When the French composer Camille Saint-Saëns was a baby just two months old, his father, an official in the Ministry of the Interior, died of consumption on the first anniversary of his marriage. This led the family to fear that Camille could have inherited the disease. It was not the case, though, over much of his lifetime, Camille endured a frail health and carried a weak physical constitution.
Quite the contrary, the author, born in 1835 –five years before Tchaikowski–, outlived the Russian maestro and other musicians of his time a number of years. He even reached to live in the first decades of the 20th century, dying in Algiers in 1921. He seems to us, therefore, an author of our times.
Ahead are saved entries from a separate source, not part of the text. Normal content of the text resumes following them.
(* ===== verification/Logic.v ===== *)
(** * Reasoning about method bodies

    [wp m Q s] says that running [m] from [s] ends in an outcome and a state that
    satisfy [Q]; the rules below follow the structure of a body, and [wp_auto]
    applies them. *)
From S2P Require Import Prelude Errors.

Definition wp {S A} (m : GoM S A) (Q : Outcome A → S → Prop) (s : S) : Prop := Q (m s).1 (m s).2.

(** What must hold after [m] for [Q] to hold after [m ≫= f]. *)
Definition bind_post {S A B} (f : A → GoM S B) (Q : Outcome B → S → Prop) (o : Outcome A) (s : S) : Prop :=
  match o with
  | Ok a => wp (f a) Q s
  | Err e => Q (Err e) s
  | Panicked p => Q (Panicked p) s
  | Diverged => Q Diverged s
  end.

(** The postcondition of a body whose value is dropped. *)
Definition try_post {S A} (Q : Outcome (GoError + A) → S → Prop) (o : Outcome A) (s : S) : Prop :=
  match o with
  | Ok a => Q (Ok (inr a)) s
  | Err e => Q (Ok (inl e)) s
  | Panicked p => Q (Panicked p) s
  | Diverged => Q Diverged s
  end.

Section rules.
Context {S : Type}.
Implicit Types (s : S).

Lemma wp_bind {A B} (m : GoM S A) (f : A → GoM S B) Q s :
  wp m (bind_post f Q) s → wp (m ≫= f) Q s.
Proof. unfold wp, mbind, GoM_bind. destruct (m s) as [[]?]; exact id. Qed.

Lemma wp_ret {A} (a : A) (Q : Outcome A → S → Prop) s : Q (Ok a) s → wp (ret a) Q s.
Proof. exact id. Qed.
Lemma wp_throw {A} e (Q : Outcome A → S → Prop) s : Q (Err e) s → wp (throw e) Q s.
Proof. exact id. Qed.
Lemma wp_panic {A} p (Q : Outcome A → S → Prop) s : Q (Panicked p) s → wp (panic p) Q s.
Proof. exact id. Qed.
Lemma wp_get (Q : Outcome S → S → Prop) s : Q (Ok s) s → wp getS Q s.
Proof. exact id. Qed.
Lemma wp_put s' (Q : Outcome unit → S → Prop) s : Q (Ok tt) s' → wp (putS s') Q s.
Proof. exact id. Qed.
Lemma wp_mod g (Q : Outcome unit → S → Prop) s : Q (Ok tt) (g s) → wp (modS g) Q s.
Proof. exact id. Qed.
Lemma wp_lift {A} (o : Outcome A) Q s : Q o s → wp (lift o) Q s.
Proof. exact id. Qed.
Lemma wp_check (err : option GoError) (Q : Outcome unit → S → Prop) s :
  match err with Some e => Q (Err e) s | None => Q (Ok tt) s end → wp (check_err err) Q s.
Proof. destruct err; exact id. Qed.
Lemma wp_try {A} (m : GoM S A) Q s : wp m (try_post Q) s → wp (try_ m) Q s.
Proof. unfold wp, try_. destruct (m s) as [[]?]; exact id. Qed.

Lemma wp_mono {A} (m : GoM S A) (Q Q' : Outcome A → S → Prop) s :
  wp m Q s → (∀ o s', Q o s' → Q' o s') → wp m Q' s.
Proof. unfold wp. eauto. Qed.

Lemma wp_slice_to {A} (l : list A) limit (Q : Outcome (list A) → S → Prop) s :
  (limit < 0 → Q (Panicked "slice bounds out of range") s) →
  (0 ≤ limit → Q (Ok (take (Z.to_nat limit) l)) s) → wp (slice_to l limit) Q s.
Proof. intros H1 H2. unfold slice_to. case_match; [apply H1|apply H2]; lia. Qed.

(** A loop keeps what its body keeps. *)
Lemma wp_for_range {A} (l : list A) (body : A → GoM S unit) (I : S → Prop) s :
  I s → (∀ x s', x ∈ l → I s' → wp (body x) (λ _ s'', I s'') s') →
  wp (for_range l body) (λ _ s', I s') s.
Proof.
  revert s. induction l as [|x l IH]; intros s Hs Hbody; simpl; [by apply wp_ret|].
  apply wp_bind. eapply wp_mono; [apply Hbody; [by left|done]|].
  intros [] s' Hs'; simpl; try done.
  apply IH; [done|]. intros y s'' Hy. apply Hbody. by right.
Qed.

(** From the equation of a run to its postcondition, and back. *)
Lemma wp_run {A} (m : GoM S A) Q s o s' : wp m Q s → m s = (o, s') → Q o s'.
Proof. unfold wp. intros H Hm. by rewrite Hm in H. Qed.
Lemma wp_of_run {A} (m : GoM S A) (Q : Outcome A → S → Prop) s :
  (∀ o s', m s = (o, s') → Q o s') → wp m Q s.
Proof. intros H. unfold wp. apply H. by destruct (m s). Qed.

(** A body whose run is known. *)
Lemma wp_eq {A} (m : GoM S A) (Q : Outcome A → S → Prop) s o s' : m s = (o, s') → Q o s' → wp m Q s.
Proof. unfold wp. by intros ->. Qed.

(** Case analysis on a known run of [m]. *)
Lemma wp_inv {A} (m : GoM S A) s o s' (G : Prop) : m s = (o, s') →
  wp m (λ o1 s1, o1 = o → s1 = s' → G) s → G.
Proof. unfold wp. intros -> H. by apply H. Qed.

(** [I] holds after [m], whatever its outcome, when it holds before. *)
Definition keeps {A} (I : S → Prop) (m : GoM S A) : Prop := ∀ s, I s → wp m (λ _ s', I s') s.
End rules.

Ltac wp_step :=
  lazymatch goal with
  | |- wp (mbind _ _) _ _ => apply wp_bind
  | |- wp (ret _) _ _ => apply wp_ret
  | |- wp (throw _) _ _ => apply wp_throw
  | |- wp (panic _) _ _ => apply wp_panic
  | |- wp getS _ _ => apply wp_get
  | |- wp (putS _) _ _ => apply wp_put
  | |- wp (modS _) _ _ => apply wp_mod
  | |- wp (lift _) _ _ => apply wp_lift
  | |- wp (check_err _) _ _ => apply wp_check
  | |- wp (try_ _) _ _ => apply wp_try
  | |- wp (slice_to _ _) _ _ => apply wp_slice_to; intros ?
  | |- wp (let x := ?a in @?b x) ?Q ?s =>
      let y := fresh x in pose (y := a); change (wp (b y) Q s)
  | |- wp (match ?x with _ => _ end) _ _ => destruct x eqn:?
  | |- bind_post _ _ ?o _ => first [progress cbn [bind_post] | destruct o eqn:?]
  | |- try_post _ ?o _ => first [progress cbn [try_post] | destruct o eqn:?]
  | |- match ?x with _ => _ end => destruct x eqn:?
  end.
Ltac wp_go := repeat (cbv beta iota; wp_step).

(** Evaluates the conditions of a body that follow from the context. *)
Ltac go_decide :=
  match goal with
  | |- context [bool_decide ?P] =>
    first [ rewrite (bool_decide_eq_true_2 P) by (done || congruence)
          | rewrite (bool_decide_eq_false_2 P) by (done || discriminate || congruence) ]
  end; cbn [negb andb orb]; cbv iota.
(* ===== verification/Types.v ===== *)
(** * The domain types (src/internal/drive/types.go, ports.go, audit.go)

    One record per struct, its fields in the order of the source and prefixed
    with the name of the struct; one string constant per enumerator (a Go
    [type X string] admits every string, and the code tests membership with the
    [Valid...] functions). A pointer field is an [option]; a nil map or slice is
    the empty one. Each record comes with its zero value. *)
From S2P Require Import Prelude.

Record Identity := mkIdentity {
  Identity_TenantID : string;
  Identity_PrincipalID : string
}.
#[export] Instance eta_Identity : Eta Identity := λ r,
  mkIdentity (Identity_TenantID r) (Identity_PrincipalID r).
#[export] Instance zero_Identity : GoZero Identity :=
  mkIdentity go_zero go_zero.

Definition AccessRole : Type := string.
Definition RoleOwner : AccessRole := "owner".
Definition RoleAdmin : AccessRole := "admin".
Definition RoleEditor : AccessRole := "editor".
Definition RoleViewer : AccessRole := "viewer".

Definition Permission : Type := string.
Definition PermissionTenantRead : Permission := "tenant:read".
Definition PermissionMembersRead : Permission := "tenant:members:read".
Definition PermissionMembersManage : Permission := "tenant:members:manage".
Definition PermissionGroupsManage : Permission := "tenant:groups:manage".
Definition PermissionAuditRead : Permission := "tenant:audit:read".
Definition PermissionFilesRead : Permission := "files:read".
Definition PermissionFilesWrite : Permission := "files:write".
Definition PermissionFilesDelete : Permission := "files:delete".

Definition MemberStatus : Type := string.
Definition MemberStatusActive : MemberStatus := "active".
Definition MemberStatusSuspended : MemberStatus := "suspended".

Record PrincipalRecord := mkPrincipalRecord {
  PrincipalRecord_Identity : Identity;
  PrincipalRecord_Issuer : string;
  PrincipalRecord_Subject : string;
  PrincipalRecord_DisplayName : string;
  PrincipalRecord_TenantDisplayName : string;
  PrincipalRecord_Role : AccessRole;
  PrincipalRecord_Status : MemberStatus
}.
#[export] Instance eta_PrincipalRecord : Eta PrincipalRecord := λ r,
  mkPrincipalRecord (PrincipalRecord_Identity r) (PrincipalRecord_Issuer r) (PrincipalRecord_Subject r) (PrincipalRecord_DisplayName r) (PrincipalRecord_TenantDisplayName r) (PrincipalRecord_Role r) (PrincipalRecord_Status r).
#[export] Instance zero_PrincipalRecord : GoZero PrincipalRecord :=
  mkPrincipalRecord go_zero go_zero go_zero go_zero go_zero go_zero go_zero.
(* ===== verification/MemoryFrame.v ===== *)
(** * What the operations of the in-memory repository leave unchanged

    [same_tree r r'] says that the tenants and the nodes are the same;
    [op_step] is the transition relation of the repository: one constructor per
    method of the interface, for the state the call leaves behind whatever its
    outcome. *)
From S2P Require Import Prelude Errors Logic GoLib Types Validation MemoryState MemoryIdempotency MemoryNamespace.
From S2P Require Import MemoryUploads MemoryGovernance MemoryGroups.

Definition same_tree (r r' : Repository) : Prop :=
  repo_nodes r' = repo_nodes r ∧ repo_tenants r' = repo_tenants r.
#[export] Instance same_tree_refl : Reflexive same_tree.
Proof. by split. Qed.
#[export] Instance same_tree_trans : Transitive same_tree.
Proof. intros ??? [??] [??]. split; congruence. Qed.

(** Only the audit trail differs. *)
Definition same_but_audit (r r' : Repository) : Prop :=
  r <| repo_audit := [] |> <| repo_auditSequence := 0 |> =
  r' <| repo_audit := [] |> <| repo_auditSequence := 0 |>.
#[export] Instance same_but_audit_refl : Reflexive same_but_audit.
Proof. done. Qed.

Section with_runtime.
Context `{!Platform, !MapRange}.
Implicit Types (r : Repository).

(** ** The two helpers every operation calls *)

(** The two errors of the audit trail. *)
Definition audit_error (e : GoError) : Prop :=
  e = E CodeInvalidRequest "audit metadata is invalid" ∨
  ∃ cause, e = EC CodeInternal "could not generate audit event id" cause.

Lemma wp_appendAudit ctx rnd e (Q : Outcome unit → Repository → Prop) r :
  (∀ e', audit_error e' → Q (Err e') r) →
  (∀ audit sequence, Q (Ok tt) (r <| repo_auditSequence := sequence |> <| repo_audit := audit |>)) →
  wp (appendAuditLocked ctx rnd e) Q r.
Proof.
  intros HE HO. unfold appendAuditLocked, boundedAuditMetadata, NewID.
  repeat (cbv beta iota; wp_step); try apply HO; try (apply HE; unfold audit_error; by eauto).
  - by destruct rnd.
  - by destruct rnd.
  - apply HE. left. destruct (existsb _ _); [by simplify_eq|]. destruct (4096 <? _); by simplify_eq.
  - destruct (existsb _ _); [done|]. by destruct (4096 <? _).
  - destruct (existsb _ _); [done|]. by destruct (4096 <? _).
Qed.

Lemma wp_completeIdempotency request resourceID now (Q : Outcome unit → Repository → Prop) r :
  (∀ e, Q (Err e) r) → (request = None → Q (Ok tt) r) →
  (∀ m, Q (Ok tt) (r <| repo_idempotency := m |>)) →
  wp (completeIdempotency request resourceID now) Q r.
Proof. intros. unfold completeIdempotency, putIdempotency. wp_go; eauto. Qed.

End with_runtime.

(** ** Operations outside the namespace tree *)

Definition frames {A} (m : GoM Repository A) : Prop := ∀ r, wp m (λ _ r', same_tree r r') r.

Ltac frame_unfold :=
  unfold reject_commit, AddGroupMember, RemoveGroupMember, groupMember, AppendAudit,
    mark_cleanup_pending, MemoryState.Ready, SetReadyError, cut_page;
  unfold putNode, putUpload, putBlob, putVersion, putMember, putPrincipal, putInvitation, putGroup,
    putACL, putIdempotency, putUploadLease, putRecycleLease.
Ltac frame_step :=
  lazymatch goal with
  | |- wp (appendAuditLocked _ _ _) _ _ => apply wp_appendAudit; intros; cbn [bind_post try_post]
  | |- wp (completeIdempotency _ _ _) _ _ => apply wp_completeIdempotency; intros; cbn [bind_post try_post]
  | |- _ => wp_step
  end.
Ltac frame := unfold frames; intros; frame_unfold; repeat (cbv beta iota; frame_step); try (split; reflexivity).

Section operations.
Context `{!Platform, !MapRange}.
Implicit Types (r : Repository).

Lemma wp_for_range_same_tree {A} (l : list A) body r :
  (∀ x, frames (body x)) → wp (for_range l body) (λ _ r', same_tree r r') r.
Proof.
  intros Hbody. apply wp_for_range; [done|]. intros x r' _ Hr.
  eapply wp_mono; [apply Hbody|]. simpl. intros _ r'' Hr'. by etrans.
Qed.

Lemma ClaimIdempotency_frames request : frames (ClaimIdempotency request).
Proof. unfold ClaimIdempotency. frame. Qed.
Lemma ReleaseIdempotency_frames request : frames (ReleaseIdempotency request).
Proof. unfold ReleaseIdempotency. frame. Qed.
Lemma DeleteExpiredIdempotency_frames now limit : frames (DeleteExpiredIdempotency now limit).
Proof.
  unfold DeleteExpiredIdempotency. intros r. wp_go.
  eapply wp_mono; [apply wp_for_range_same_tree; intros x r'; by apply wp_mod|].
  by intros [] r' Hr; wp_go.
Qed.

Lemma CreateUpload_frames command : frames (CreateUpload command).
Proof. unfold CreateUpload. frame. Qed.
Lemma MarkUploading_frames i id now : frames (MarkUploading i id now).
Proof. unfold MarkUploading. frame. Qed.
Lemma BeginComplete_frames i id d parts now : frames (BeginComplete i id d parts now).
Proof. unfold BeginComplete. frame. Qed.
Lemma FailUploadCompletion_frames i id d c now : frames (FailUploadCompletion i id d c now).
Proof. unfold FailUploadCompletion. frame. Qed.
Lemma MarkObjectCompleted_frames i id o now : frames (MarkObjectCompleted i id o now).
Proof. unfold MarkObjectCompleted. frame. Qed.
Lemma AbortUpload_frames i id target now : frames (AbortUpload i id target now).
Proof. unfold AbortUpload. frame. Qed.
Lemma RecordPartSignature_frames i id p now : frames (RecordPartSignature i id p now).
Proof. unfold RecordPartSignature. frame. Qed.
Lemma MarkUploadCleanupComplete_frames i id now : frames (MarkUploadCleanupComplete i id now).
Proof. unfold MarkUploadCleanupComplete. frame. Qed.
Lemma FinishUploadMaintenance_frames o u s c t e now : frames (FinishUploadMaintenance o u s c t e now).
Proof. unfold FinishUploadMaintenance. frame. Qed.
Lemma ReleaseRecycleMaintenance_frames o u t e now : frames (ReleaseRecycleMaintenance o u t e now).
Proof. unfold ReleaseRecycleMaintenance. frame. Qed.

Lemma claim_uploads_frames owner until ids claims : frames (claim_uploads owner until ids claims).
Proof.
  revert claims. induction ids as [|id ids IH]; intros claims r; simpl; [by apply wp_ret|].
  frame_unfold. wp_go. eapply wp_mono; [apply IH|]. simpl. intros _ r' Hr. by etrans; [|exact Hr].
Qed.
Lemma ClaimUploadsForMaintenance_frames o now st until limit :
  frames (ClaimUploadsForMaintenance o now st until limit).
Proof. intros r. unfold ClaimUploadsForMaintenance. wp_go. apply claim_uploads_frames. Qed.

Lemma EnsureOIDCMember_frames seed : frames (EnsureOIDCMember seed).
Proof. unfold EnsureOIDCMember. frame. Qed.
Lemma SetOIDCMemberStatus_frames t p s : frames (SetOIDCMemberStatus t p s).
Proof. unfold SetOIDCMemberStatus. frame. Qed.
Lemma UpdateMember_frames ctx rnd c : frames (UpdateMember ctx rnd c).
Proof. unfold UpdateMember. frame. Qed.
Lemma DeleteMember_frames ctx rnd c : frames (DeleteMember ctx rnd c).
Proof. unfold DeleteMember. frame. Qed.
Lemma CreateInvitation_frames ctx rnd c : frames (CreateInvitation ctx rnd c).
Proof. unfold CreateInvitation. frame. Qed.
Lemma ListInvitations_frames now t s limit : frames (ListInvitations now t s limit).
Proof. unfold ListInvitations. frame. Qed.
Lemma AcceptInvitation_frames ctx rnd c : frames (AcceptInvitation ctx rnd c).
Proof. unfold AcceptInvitation. frame. Qed.
Lemma RevokeInvitation_frames ctx rnd c : frames (RevokeInvitation ctx rnd c).
Proof. unfold RevokeInvitation. frame. Qed.

Lemma CreateGroup_frames ctx rnd c : frames (CreateGroup ctx rnd c).
Proof. unfold CreateGroup. frame. Qed.
Lemma UpdateGroup_frames ctx rnd c : frames (UpdateGroup ctx rnd c).
Proof. unfold UpdateGroup. frame. Qed.
Lemma DeleteGroup_frames ctx rnd c : frames (DeleteGroup ctx rnd c).
Proof. unfold DeleteGroup. frame. Qed.
Lemma groupMember_frames ctx rnd c add : frames (groupMember ctx rnd c add).
Proof. unfold groupMember. frame. Qed.
Lemma SetNodeACL_frames ctx rnd c : frames (SetNodeACL ctx rnd c).
Proof. unfold SetNodeACL. frame. Qed.
Lemma DeleteNodeACL_frames ctx rnd c : frames (DeleteNodeACL ctx rnd c).
Proof. unfold DeleteNodeACL. frame. Qed.
Lemma AppendAudit_frames ctx rnd e : frames (AppendAudit ctx rnd e).
Proof. frame. Qed.

End operations.

Create HintDb frames.
#[export] Hint Resolve
  ClaimIdempotency_frames ReleaseIdempotency_frames DeleteExpiredIdempotency_frames
  CreateUpload_frames MarkUploading_frames BeginComplete_frames FailUploadCompletion_frames
  MarkObjectCompleted_frames AbortUpload_frames RecordPartSignature_frames
  MarkUploadCleanupComplete_frames FinishUploadMaintenance_frames ReleaseRecycleMaintenance_frames
  claim_uploads_frames ClaimUploadsForMaintenance_frames EnsureOIDCMember_frames
  SetOIDCMemberStatus_frames UpdateMember_frames DeleteMember_frames CreateInvitation_frames
  ListInvitations_frames AcceptInvitation_frames RevokeInvitation_frames CreateGroup_frames
  UpdateGroup_frames DeleteGroup_frames groupMember_frames SetNodeACL_frames DeleteNodeACL_frames
  AppendAudit_frames : frames.

(** ** What the namespace methods leave unchanged

    The loops of the recycle bin, of the purge and of the leases write nodes,
    blobs and leases only: the sessions, the idempotency records, the members
    and the tenants are the same after them. *)

Record same_rest (r r' : Repository) : Prop := {
  sr_tenants : repo_tenants r' = repo_tenants r;
  sr_principals : repo_principals r' = repo_principals r;
  sr_members : repo_members r' = repo_members r;
  sr_uploads : repo_uploads r' = repo_uploads r;
  sr_parts : repo_parts r' = repo_parts r;
  sr_idempotency : repo_idempotency r' = repo_idempotency r;
  sr_acls : repo_acls r' = repo_acls r
}.
#[export] Instance same_rest_refl : Reflexive same_rest.
Proof. by split. Qed.
#[export] Instance same_rest_trans : Transitive same_rest.
Proof. intros ??? [] []. split; congruence. Qed.

Definition rests {A} (m : GoM Repository A) : Prop := ∀ r, wp m (λ _ r', same_rest r r') r.

Ltac rest := unfold rests; intros; frame_unfold; repeat (cbv beta iota; frame_step); try (split; reflexivity).

Section operations.
Context `{!Platform, !MapRange}.
Implicit Types (r : Repository).

Lemma rests_bind {A B} (m : GoM Repository A) (f : A → GoM Repository B) :
  rests m → (∀ a, rests (f a)) → rests (m ≫= f).
Proof.
  intros Hm Hf r. apply wp_bind. eapply wp_mono; [apply Hm|]. intros [a| | |] r' Hr; simpl; try done.
  eapply wp_mono; [apply Hf|]. intros o r'' Hr'. etrans; [exact Hr|exact Hr'].  
Qed.

Lemma rests_for_range {A} (l : list A) body : (∀ x, rests (body x)) → rests (for_range l body).
Proof.
  intros Hbody. induction l as [|x l IH]; simpl; [by rest|]. by apply rests_bind.
Qed.

Lemma recycle_one_rests root now id : rests (recycle_one root now id).
Proof. unfold recycle_one. rest. Qed.
Lemma purge_mark_one_rests now id : rests (purge_mark_one now id).
Proof. unfold purge_mark_one. rest. Qed.
Lemma finish_blob_rests identity now planned : rests (finish_blob identity now planned).
Proof. unfold finish_blob. rest. Qed.

Lemma restore_loop_rests now ids node : rests (restore_loop now ids node).
Proof.
  revert node. induction ids as [|id ids IH]; intros node; simpl; [by rest|].
  repeat (apply rests_bind; [by rest|intros ?]). apply IH.
Qed.

Lemma purge_blobs_rests subtree ids plan : rests (purge_blobs subtree ids plan).
Proof.
  revert plan. induction ids as [|id ids IH]; intros plan; simpl; [by rest|].
  apply rests_bind; [by rest|intros r]. case_match; [|apply IH].
  apply rests_bind; [by rest|intros []]. apply IH.
Qed.

Lemma claim_recycle_rests owner now until ids claims : rests (claim_recycle owner now until ids claims).
Proof.
  revert claims. induction ids as [|id ids IH]; intros claims; simpl; [by rest|].
  repeat (apply rests_bind; [by rest|intros ?]). apply IH.
Qed.

Lemma claim_uploads_rests owner until ids claims : rests (claim_uploads owner until ids claims).
Proof.
  revert claims. induction ids as [|id ids IH]; intros claims; simpl; [by rest|].
  repeat (apply rests_bind; [by rest|intros ?]). apply IH.
Qed.

Lemma audit_rests ctx rnd e : rests (appendAuditLocked ctx rnd e).
Proof. rest. Qed.

Lemma EnsureTenant_uploads seed r : wp (EnsureTenant seed) (λ _ r',
  repo_uploads r' = repo_uploads r ∧ repo_members r' = repo_members r ∧
  repo_idempotency r' = repo_idempotency r) r.
Proof. unfold EnsureTenant. rest; done. Qed.

Ltac rests_step :=
  cbv beta iota;
  lazymatch goal with
  | |- rests (mbind _ _) => apply rests_bind; [|intros ?]
  | |- rests (for_range _ _) => apply rests_for_range; intros ?
  | |- rests (recycle_one _ _ _) => apply recycle_one_rests
  | |- rests (purge_mark_one _ _) => apply purge_mark_one_rests
  | |- rests (finish_blob _ _ _) => apply finish_blob_rests
  | |- rests (restore_loop _ _ _) => apply restore_loop_rests
  | |- rests (purge_blobs _ _ _) => apply purge_blobs_rests
  | |- rests (claim_recycle _ _ _ _ _) => apply claim_recycle_rests
  | |- rests (claim_uploads _ _ _ _) => apply claim_uploads_rests
  | |- rests (appendAuditLocked _ _ _) => apply audit_rests
  | |- rests (match ?x with _ => _ end) => destruct x
  | |- rests _ => solve [rest]
  end.
Ltac rests_auto := repeat rests_step.

Lemma UpdateNode_rests ctx rnd c : rests (UpdateNode ctx rnd c).
Proof. unfold UpdateNode. rest. Qed.
Lemma Recycle_rests ctx rnd i id rev now : rests (Recycle ctx rnd i id rev now).
Proof. unfold Recycle. rests_auto. Qed.
Lemma Restore_rests ctx rnd i id rev now : rests (Restore ctx rnd i id rev now).
Proof. unfold Restore. rests_auto. Qed.
Lemma PreparePurge_rests i id rev now : rests (PreparePurge i id rev now).
Proof. unfold PreparePurge. rests_auto. Qed.
Lemma FinishPurge_rests ctx rnd i plan now : rests (FinishPurge ctx rnd i plan now).
Proof. unfold FinishPurge. rests_auto. Qed.
Lemma ClaimRecycleForMaintenance_rests o cutoff now until limit :
  rests (ClaimRecycleForMaintenance o cutoff now until limit).
Proof. unfold ClaimRecycleForMaintenance. rests_auto. Qed.
Lemma ClaimUploadsForMaintenance_rests o now st until limit :
  rests (ClaimUploadsForMaintenance o now st until limit).
Proof. unfold ClaimUploadsForMaintenance. rests_auto. Qed.
Lemma MarkUploadCleanupComplete_rests i id now : rests (MarkUploadCleanupComplete i id now).
Proof. unfold MarkUploadCleanupComplete. rests_auto. Qed.
Lemma ReleaseRecycleMaintenance_rests o u t e now : rests (ReleaseRecycleMaintenance o u t e now).
Proof. unfold ReleaseRecycleMaintenance. rests_auto. Qed.
Lemma AppendAudit_rests ctx rnd e : rests (AppendAudit ctx rnd e).
Proof. apply audit_rests. Qed.
End operations.

Create HintDb rests.
#[export] Hint Resolve UpdateNode_rests Recycle_rests Restore_rests PreparePurge_rests FinishPurge_rests
  ClaimRecycleForMaintenance_rests ClaimUploadsForMaintenance_rests MarkUploadCleanupComplete_rests
  ReleaseRecycleMaintenance_rests AppendAudit_rests : rests.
The Carnival of the Animals
Alongside this is the fact that some of his most famous works did not have a good reception at their premieres, and the audiences surrendered to their charms only in dates much later than their composition.
This is the case of the orchestral suite "The Carnival of the Animals", a sort of private joke that Saint-Saens wrote in 1886, in Vienna, on the return of an unfortunate tour that occurred to him to carry out in Germany right after he had spoken nasty things about Wagner and German music.
Written in order to forget the troubles of the tour, it is a kind of "zoological fantasy" divided into fourteen movements. Discouraged by the poor reception of the work, Saint-Saens forbade it to be performed while he was alive (with the exception of "The Swan"), and it was not until 1922, a year after his death, that it was heard in its entirety by a larger and more numerous audience, reaching a celebrity that has not diminished since then.
The Swan
The fourteen movements make comic allusions to a large part of the music written by other composers of the time, including himself. The quotations are to Rossini, Berlioz, Offenbach, Mendelssohn and others, and the comedy comes fundamentally from both the unusual tempos the pieces are performed with or the instruments chosen for it. The movement entitled The Swan is the most serious and calm of the work, also, the most "romantic".
A staple of the cello repertoire, this is one of the most well-known movements of the suite, usually in the version for cello with solo piano which was the only publication of this work in Saint-Saëns's lifetime. More than twenty other arrangements of this movement have also been published, with solo instruments ranging from flute to alto saxophone.
The rendition is by the prominent cellist Yo-Yo Ma, born in France to Chinese parents.